A radiação ultravioleta pode, em alguns casos, reduzir temporariamente a descamação, devido à sua ação anti-inflamatória e à diminuição da proliferação da Malassezia, levedura associada à caspa. Por isso, algumas pessoas notam melhora no verão e piora no inverno, quando a exposição ao sol é menor.
O sol não trata a causa da doença e, portanto, não substitui o tratamento adequado. A dermatite seborreica é uma condição inflamatória crônica, que precisa ser controlada com abordagem contínua e individualizada.
A exposição ao sol pode trazer alívio discreto em casos leves, mas é importante evitar a radiação intensa entre 10h e 16h. O ideal é optar por horários como o início da manhã ou o final da tarde.
Por outro lado, o excesso de sol pode agravar a situação, comprometendo a barreira da pele e aumentando a irritação. Isso pode levar a um couro cabeludo mais ressecado e descamativo, especialmente em quadros inflamatórios.
A dermatologista Natasha Crepaldi destaca a importância de diferenciar a exposição solar comum da fototerapia controlada, que pode ser indicada em casos mais graves.
Além da predisposição individual, hábitos como lavar o cabelo com pouca frequência e usar água muito quente podem contribuir para crises recorrentes de caspa. Fatores como estresse, dieta e deficiências nutricionais também podem agravar o quadro.

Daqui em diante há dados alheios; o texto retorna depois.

(* ===== verification/_CoqProject ===== *)
-Q . S2P
Prelude.v
Canonical.v
CanonicalRead.v
CanonicalScan.v
CanonicalPrefix.v
CanonicalLaws.v
CanonicalLines.v
JsonText.v
Text.v
Predicate.v
Gates.v
FileSystem.v
FileOps.v
FileOpsLaws.v
WorkspacePath.v
WorkspacePathLaws.v
TextLines.v
DiffApplier.v
DiffApplierLaws.v
Handshake.v
HandshakeLaws.v
SuiteChain.v
AssumptionsWal.v
Assumptions.v
AssumptionsGraph.v
AssumptionsReplay.v
AssumptionsLaws.v
AssumptionsClaims.v
Loop.v
LoopLaws.v
ToolGate.v
ToolGateLaws.v
Trace.v
Repair.v
RepairLaws.v
TraceWriter.v
TraceWriterLaws.v
TraceWriterClaims.v
Sidecar.v
TraceVerify.v
TraceVerifyLaws.v
TraceVerifyClaims.v
JsonLines.v
ManifestLedger.v
ManifestLedgerLaws.v
ManifestLedgerClaims.v
DependencyGraph.v
Matcher.v
MatcherLaws.v
Difflib.v
DiffRender.v
DiffRenderLaws.v
Undo.v
ReviewHunks.v
ReviewHunksLaws.v
PlanGate.v
PlanGateLaws.v
PlanRun.v
PlanRunLaws.v
UndoLaws.v
UndoClaims.v
Allowlist.v
AllowlistLaws.v
Grant.v
GrantLaws.v
Tier3.v
Tier3Laws.v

O tratamento da caspa envolve o uso de xampus com ativos específicos e a manutenção de uma rotina de cuidados. É fundamental que o xampu permaneça em contato com o couro cabeludo por alguns minutos para que os ativos atuem adequadamente.
A descamação deve ser avaliada por um dermatologista se não houver melhora com cuidados básicos ou se vier acompanhada de sintomas mais graves, como vermelhidão intensa ou queda de cabelo.